- **Task statement**
In the records that follow, the lines from the one containing "(* ===== verification/Http.v ===== *)" to the one containing "else if status =? 503", inclusive, are to be given again exactly.

- **Source material**
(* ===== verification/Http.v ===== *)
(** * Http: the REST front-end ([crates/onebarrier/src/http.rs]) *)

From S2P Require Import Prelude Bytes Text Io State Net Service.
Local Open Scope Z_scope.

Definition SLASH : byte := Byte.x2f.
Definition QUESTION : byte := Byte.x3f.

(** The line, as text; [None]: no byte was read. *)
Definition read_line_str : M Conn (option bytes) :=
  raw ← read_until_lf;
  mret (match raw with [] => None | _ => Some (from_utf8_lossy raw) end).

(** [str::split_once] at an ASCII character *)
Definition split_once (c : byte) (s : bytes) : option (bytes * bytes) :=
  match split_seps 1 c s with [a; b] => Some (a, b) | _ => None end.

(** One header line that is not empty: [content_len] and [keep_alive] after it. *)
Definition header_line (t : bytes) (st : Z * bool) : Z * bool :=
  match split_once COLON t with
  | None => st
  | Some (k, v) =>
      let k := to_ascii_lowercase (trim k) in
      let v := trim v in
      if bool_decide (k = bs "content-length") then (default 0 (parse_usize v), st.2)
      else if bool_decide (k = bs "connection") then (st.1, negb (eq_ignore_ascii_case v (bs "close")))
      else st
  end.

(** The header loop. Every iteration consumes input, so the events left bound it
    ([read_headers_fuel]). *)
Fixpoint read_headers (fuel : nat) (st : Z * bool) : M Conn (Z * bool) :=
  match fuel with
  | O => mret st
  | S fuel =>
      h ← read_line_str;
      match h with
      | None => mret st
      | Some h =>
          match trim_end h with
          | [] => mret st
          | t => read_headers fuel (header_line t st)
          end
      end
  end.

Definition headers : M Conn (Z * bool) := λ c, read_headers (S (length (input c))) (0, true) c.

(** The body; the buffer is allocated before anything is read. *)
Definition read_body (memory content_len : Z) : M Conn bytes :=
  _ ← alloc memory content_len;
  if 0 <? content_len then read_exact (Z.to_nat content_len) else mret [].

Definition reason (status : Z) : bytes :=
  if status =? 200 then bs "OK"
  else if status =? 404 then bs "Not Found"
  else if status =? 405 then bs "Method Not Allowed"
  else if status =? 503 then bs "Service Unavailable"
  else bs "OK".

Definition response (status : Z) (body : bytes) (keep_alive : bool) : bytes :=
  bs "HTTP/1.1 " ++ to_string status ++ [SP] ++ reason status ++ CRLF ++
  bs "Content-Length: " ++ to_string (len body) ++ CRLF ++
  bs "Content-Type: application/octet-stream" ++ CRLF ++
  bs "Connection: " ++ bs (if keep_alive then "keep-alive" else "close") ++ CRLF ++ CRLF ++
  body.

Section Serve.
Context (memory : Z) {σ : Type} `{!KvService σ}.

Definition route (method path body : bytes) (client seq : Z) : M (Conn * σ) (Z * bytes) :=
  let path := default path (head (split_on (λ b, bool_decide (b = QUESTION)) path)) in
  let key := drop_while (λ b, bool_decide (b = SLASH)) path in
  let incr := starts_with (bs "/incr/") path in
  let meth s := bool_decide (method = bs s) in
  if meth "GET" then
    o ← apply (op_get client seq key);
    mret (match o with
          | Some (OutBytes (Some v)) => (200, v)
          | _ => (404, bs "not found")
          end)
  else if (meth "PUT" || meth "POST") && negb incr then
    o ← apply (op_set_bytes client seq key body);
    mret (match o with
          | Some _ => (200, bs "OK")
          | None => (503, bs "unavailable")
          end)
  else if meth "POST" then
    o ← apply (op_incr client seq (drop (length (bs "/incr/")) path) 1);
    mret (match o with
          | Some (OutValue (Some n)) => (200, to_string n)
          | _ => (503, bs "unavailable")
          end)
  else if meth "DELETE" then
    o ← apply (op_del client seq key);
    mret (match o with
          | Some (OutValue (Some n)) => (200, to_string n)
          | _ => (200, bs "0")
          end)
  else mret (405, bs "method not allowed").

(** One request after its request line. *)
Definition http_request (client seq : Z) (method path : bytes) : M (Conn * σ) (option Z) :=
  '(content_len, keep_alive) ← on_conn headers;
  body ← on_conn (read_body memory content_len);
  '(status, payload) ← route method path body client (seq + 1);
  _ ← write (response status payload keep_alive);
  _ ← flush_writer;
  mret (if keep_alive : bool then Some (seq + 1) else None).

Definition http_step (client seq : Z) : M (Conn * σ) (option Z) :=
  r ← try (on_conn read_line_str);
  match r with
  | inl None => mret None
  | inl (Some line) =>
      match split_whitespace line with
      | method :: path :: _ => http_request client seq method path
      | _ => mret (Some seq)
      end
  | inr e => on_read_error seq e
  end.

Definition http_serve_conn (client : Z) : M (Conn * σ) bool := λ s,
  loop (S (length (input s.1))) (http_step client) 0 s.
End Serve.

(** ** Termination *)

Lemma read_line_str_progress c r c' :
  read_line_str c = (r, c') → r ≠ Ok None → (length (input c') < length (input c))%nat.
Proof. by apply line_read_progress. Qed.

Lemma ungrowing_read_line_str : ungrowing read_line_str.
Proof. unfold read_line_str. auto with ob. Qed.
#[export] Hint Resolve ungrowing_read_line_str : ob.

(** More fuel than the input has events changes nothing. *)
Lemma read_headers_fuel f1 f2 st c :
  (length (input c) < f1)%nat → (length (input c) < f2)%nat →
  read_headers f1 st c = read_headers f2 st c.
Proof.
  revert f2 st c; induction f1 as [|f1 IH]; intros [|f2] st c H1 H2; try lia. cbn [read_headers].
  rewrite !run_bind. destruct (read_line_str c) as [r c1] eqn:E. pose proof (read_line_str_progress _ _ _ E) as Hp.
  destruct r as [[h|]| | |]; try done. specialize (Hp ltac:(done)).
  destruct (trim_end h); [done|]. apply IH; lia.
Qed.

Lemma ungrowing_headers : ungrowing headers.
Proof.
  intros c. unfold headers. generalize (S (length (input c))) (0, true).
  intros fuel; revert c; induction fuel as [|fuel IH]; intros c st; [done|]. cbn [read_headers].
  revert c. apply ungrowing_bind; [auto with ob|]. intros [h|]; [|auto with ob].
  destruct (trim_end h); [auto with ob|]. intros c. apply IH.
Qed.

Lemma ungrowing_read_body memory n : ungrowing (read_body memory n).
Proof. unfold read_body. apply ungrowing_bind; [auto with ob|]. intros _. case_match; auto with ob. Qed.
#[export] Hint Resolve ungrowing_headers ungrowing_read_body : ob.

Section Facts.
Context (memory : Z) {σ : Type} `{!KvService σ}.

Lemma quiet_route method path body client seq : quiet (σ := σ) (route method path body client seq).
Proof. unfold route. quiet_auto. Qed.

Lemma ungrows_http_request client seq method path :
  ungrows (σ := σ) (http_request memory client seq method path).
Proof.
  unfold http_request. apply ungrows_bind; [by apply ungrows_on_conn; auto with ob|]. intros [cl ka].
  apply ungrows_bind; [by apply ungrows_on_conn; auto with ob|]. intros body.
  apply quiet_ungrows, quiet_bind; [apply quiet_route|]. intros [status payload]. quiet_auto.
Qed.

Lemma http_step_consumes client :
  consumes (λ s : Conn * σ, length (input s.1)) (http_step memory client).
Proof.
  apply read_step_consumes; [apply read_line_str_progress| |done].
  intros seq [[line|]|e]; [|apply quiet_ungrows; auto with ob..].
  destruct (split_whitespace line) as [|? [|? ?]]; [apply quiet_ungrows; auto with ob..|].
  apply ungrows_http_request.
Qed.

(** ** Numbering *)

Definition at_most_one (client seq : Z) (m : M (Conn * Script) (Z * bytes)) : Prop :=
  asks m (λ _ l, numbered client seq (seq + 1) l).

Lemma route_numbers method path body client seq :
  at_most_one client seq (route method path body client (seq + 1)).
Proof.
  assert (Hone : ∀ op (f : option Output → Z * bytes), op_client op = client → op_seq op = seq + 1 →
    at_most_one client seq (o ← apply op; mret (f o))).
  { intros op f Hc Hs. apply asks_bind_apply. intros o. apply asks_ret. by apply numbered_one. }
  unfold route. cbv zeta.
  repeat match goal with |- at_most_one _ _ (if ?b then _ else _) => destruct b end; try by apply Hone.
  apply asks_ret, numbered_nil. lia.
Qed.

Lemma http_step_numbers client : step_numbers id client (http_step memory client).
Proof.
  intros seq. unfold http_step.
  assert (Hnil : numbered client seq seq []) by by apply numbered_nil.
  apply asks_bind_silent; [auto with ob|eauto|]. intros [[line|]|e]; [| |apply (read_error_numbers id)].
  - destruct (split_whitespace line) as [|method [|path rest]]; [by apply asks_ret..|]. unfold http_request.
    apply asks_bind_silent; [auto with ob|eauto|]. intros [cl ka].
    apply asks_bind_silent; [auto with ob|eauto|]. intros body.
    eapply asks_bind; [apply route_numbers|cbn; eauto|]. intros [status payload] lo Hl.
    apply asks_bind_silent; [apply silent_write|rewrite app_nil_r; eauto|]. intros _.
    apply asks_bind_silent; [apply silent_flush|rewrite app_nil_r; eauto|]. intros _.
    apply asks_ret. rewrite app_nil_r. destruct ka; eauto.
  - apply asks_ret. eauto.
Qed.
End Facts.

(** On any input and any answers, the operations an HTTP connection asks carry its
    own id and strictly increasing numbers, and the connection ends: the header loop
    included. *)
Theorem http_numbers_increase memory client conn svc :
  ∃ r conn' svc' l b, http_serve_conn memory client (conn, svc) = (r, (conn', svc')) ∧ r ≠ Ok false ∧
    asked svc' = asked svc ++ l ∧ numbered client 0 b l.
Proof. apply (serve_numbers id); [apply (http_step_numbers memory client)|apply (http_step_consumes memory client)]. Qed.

==

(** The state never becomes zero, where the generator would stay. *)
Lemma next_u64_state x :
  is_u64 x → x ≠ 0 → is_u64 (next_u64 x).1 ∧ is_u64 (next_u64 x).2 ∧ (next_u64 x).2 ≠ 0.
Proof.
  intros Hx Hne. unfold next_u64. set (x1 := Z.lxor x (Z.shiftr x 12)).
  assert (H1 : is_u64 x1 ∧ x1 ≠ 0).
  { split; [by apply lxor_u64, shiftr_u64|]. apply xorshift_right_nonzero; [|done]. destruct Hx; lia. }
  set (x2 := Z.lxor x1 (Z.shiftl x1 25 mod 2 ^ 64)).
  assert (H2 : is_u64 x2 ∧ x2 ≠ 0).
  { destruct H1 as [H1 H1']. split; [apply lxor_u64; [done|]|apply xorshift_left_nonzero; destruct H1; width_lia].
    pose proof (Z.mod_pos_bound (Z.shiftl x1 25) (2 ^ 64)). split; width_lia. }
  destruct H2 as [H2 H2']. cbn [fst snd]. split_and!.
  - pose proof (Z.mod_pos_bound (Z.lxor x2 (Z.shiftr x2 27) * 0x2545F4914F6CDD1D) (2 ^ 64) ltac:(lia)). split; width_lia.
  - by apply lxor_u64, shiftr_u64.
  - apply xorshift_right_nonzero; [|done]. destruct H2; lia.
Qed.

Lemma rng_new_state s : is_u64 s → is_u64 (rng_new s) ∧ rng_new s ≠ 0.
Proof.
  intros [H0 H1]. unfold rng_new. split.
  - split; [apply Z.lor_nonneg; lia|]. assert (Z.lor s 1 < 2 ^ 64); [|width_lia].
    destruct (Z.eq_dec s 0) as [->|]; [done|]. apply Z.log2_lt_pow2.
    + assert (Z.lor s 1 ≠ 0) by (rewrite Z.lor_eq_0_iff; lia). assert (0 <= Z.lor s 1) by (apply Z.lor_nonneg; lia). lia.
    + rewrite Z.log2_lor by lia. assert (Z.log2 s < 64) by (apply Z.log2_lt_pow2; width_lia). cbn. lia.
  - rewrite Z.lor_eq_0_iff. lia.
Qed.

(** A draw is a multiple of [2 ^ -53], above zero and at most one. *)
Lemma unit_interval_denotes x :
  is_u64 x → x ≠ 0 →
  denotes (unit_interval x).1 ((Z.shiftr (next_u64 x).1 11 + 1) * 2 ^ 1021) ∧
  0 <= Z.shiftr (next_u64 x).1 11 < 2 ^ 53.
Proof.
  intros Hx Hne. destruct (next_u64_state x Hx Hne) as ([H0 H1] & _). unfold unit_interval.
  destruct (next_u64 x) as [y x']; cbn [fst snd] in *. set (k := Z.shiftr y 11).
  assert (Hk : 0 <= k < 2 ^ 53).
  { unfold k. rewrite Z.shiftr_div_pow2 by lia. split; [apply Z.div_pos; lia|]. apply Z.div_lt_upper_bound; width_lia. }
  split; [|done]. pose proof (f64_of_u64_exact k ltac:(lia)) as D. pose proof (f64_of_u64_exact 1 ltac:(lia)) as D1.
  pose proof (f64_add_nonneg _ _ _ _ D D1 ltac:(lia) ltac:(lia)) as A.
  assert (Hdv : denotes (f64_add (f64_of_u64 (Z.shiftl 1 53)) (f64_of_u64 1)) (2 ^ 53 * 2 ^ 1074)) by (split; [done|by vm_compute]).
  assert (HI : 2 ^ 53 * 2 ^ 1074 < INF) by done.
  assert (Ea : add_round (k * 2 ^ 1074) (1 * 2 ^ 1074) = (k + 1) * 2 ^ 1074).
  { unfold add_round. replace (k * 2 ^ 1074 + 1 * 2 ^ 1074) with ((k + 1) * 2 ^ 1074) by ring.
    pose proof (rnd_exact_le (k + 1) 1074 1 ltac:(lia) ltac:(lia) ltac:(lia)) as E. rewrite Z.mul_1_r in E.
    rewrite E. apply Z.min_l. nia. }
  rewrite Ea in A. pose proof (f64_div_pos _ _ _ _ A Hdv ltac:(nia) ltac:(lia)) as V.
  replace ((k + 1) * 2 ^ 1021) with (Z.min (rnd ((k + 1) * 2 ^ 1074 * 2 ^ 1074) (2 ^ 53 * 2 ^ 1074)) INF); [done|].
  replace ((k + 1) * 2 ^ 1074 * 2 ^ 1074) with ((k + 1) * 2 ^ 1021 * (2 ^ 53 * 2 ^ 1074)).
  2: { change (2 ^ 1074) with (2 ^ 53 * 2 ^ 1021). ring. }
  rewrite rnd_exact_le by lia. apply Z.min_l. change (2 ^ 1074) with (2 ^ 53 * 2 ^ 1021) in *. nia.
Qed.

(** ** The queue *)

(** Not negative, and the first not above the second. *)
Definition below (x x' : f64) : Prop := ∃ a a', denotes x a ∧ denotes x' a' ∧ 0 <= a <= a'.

- **Your response**
(* ===== verification/Http.v ===== *)
(** * Http: the REST front-end ([crates/onebarrier/src/http.rs]) *)

From S2P Require Import Prelude Bytes Text Io State Net Service.
Local Open Scope Z_scope.

Definition SLASH : byte := Byte.x2f.
Definition QUESTION : byte := Byte.x3f.

(** The line, as text; [None]: no byte was read. *)
Definition read_line_str : M Conn (option bytes) :=
  raw ← read_until_lf;
  mret (match raw with [] => None | _ => Some (from_utf8_lossy raw) end).

(** [str::split_once] at an ASCII character *)
Definition split_once (c : byte) (s : bytes) : option (bytes * bytes) :=
  match split_seps 1 c s with [a; b] => Some (a, b) | _ => None end.

(** One header line that is not empty: [content_len] and [keep_alive] after it. *)
Definition header_line (t : bytes) (st : Z * bool) : Z * bool :=
  match split_once COLON t with
  | None => st
  | Some (k, v) =>
      let k := to_ascii_lowercase (trim k) in
      let v := trim v in
      if bool_decide (k = bs "content-length") then (default 0 (parse_usize v), st.2)
      else if bool_decide (k = bs "connection") then (st.1, negb (eq_ignore_ascii_case v (bs "close")))
      else st
  end.

(** The header loop. Every iteration consumes input, so the events left bound it
    ([read_headers_fuel]). *)
Fixpoint read_headers (fuel : nat) (st : Z * bool) : M Conn (Z * bool) :=
  match fuel with
  | O => mret st
  | S fuel =>
      h ← read_line_str;
      match h with
      | None => mret st
      | Some h =>
          match trim_end h with
          | [] => mret st
          | t => read_headers fuel (header_line t st)
          end
      end
  end.

Definition headers : M Conn (Z * bool) := λ c, read_headers (S (length (input c))) (0, true) c.

(** The body; the buffer is allocated before anything is read. *)
Definition read_body (memory content_len : Z) : M Conn bytes :=
  _ ← alloc memory content_len;
  if 0 <? content_len then read_exact (Z.to_nat content_len) else mret [].

Definition reason (status : Z) : bytes :=
  if status =? 200 then bs "OK"
  else if status =? 404 then bs "Not Found"
  else if status =? 405 then bs "Method Not Allowed"
  else if status =? 503 then bs "Service Unavailable"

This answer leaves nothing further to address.